Records from a data source
(** The value found under a computed key: an own property, or a member
    inherited from [Object.prototype] (a built-in function, or the
    prototype object itself for [__proto__]). *)
Inductive Member : Type :=
  | Own (v : Val)
  | Inherited (name : string).

Definition objectPrototypeNames : list string :=
  [ "constructor"; "__defineGetter__"; "__defineSetter__"; "hasOwnProperty";
    "__lookupGetter__"; "__lookupSetter__"; "isPrototypeOf";
    "propertyIsEnumerable"; "toString"; "valueOf"; "__proto__";
    "toLocaleString" ].

(** [o[k]] for the plain object at [l]. *)
Definition lookupMember (l : nat) (k : string) : M Member := λ h,
  match heapObj h l !! k with
  | Some v => (Normal (Own v), h)
  | None =>
      if bool_decide (k ∈ objectPrototypeNames)
      then (Normal (Inherited k), h)
      else (Normal (Own VUndefined), h)
  end.

(** The characters of a string primitive, as the indexed properties of its
    wrapper object. *)
Fixpoint stringChars (i : nat) (s : string) : Obj :=
  match s with
  | EmptyString => ∅
  | String c s' => <[pretty i := VStr (String c EmptyString)]> (stringChars (S i) s')
  end.

(** The properties an object spread [...x] copies: the own enumerable
    properties of [x]; none for undefined, null, booleans and numbers, and
    none for the built-in members, whose own properties are not
    enumerable. *)
Definition ownEnumerable (h : Heap) (x : Member) : Obj :=
  match x with
  | Own (VRef l) => heapObj h l
  | Own (VStr s) => stringChars 0 s
  | Own _ => ∅
  | Inherited _ => ∅
  end.

(** CopyDataProperties: later properties win. *)
Definition spread (target source : Obj) : Obj := source ∪ target.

_Problem:_ In the answer, return exactly the lines from the line containing "l) => heapObj h l" to the end of the records above, and no others.

_Response below:_
  | Own (VRef l) => heapObj h l
  | Own (VStr s) => stringChars 0 s
  | Own _ => ∅
  | Inherited _ => ∅
  end.

(** CopyDataProperties: later properties win. *)
Definition spread (target source : Obj) : Obj := source ∪ target.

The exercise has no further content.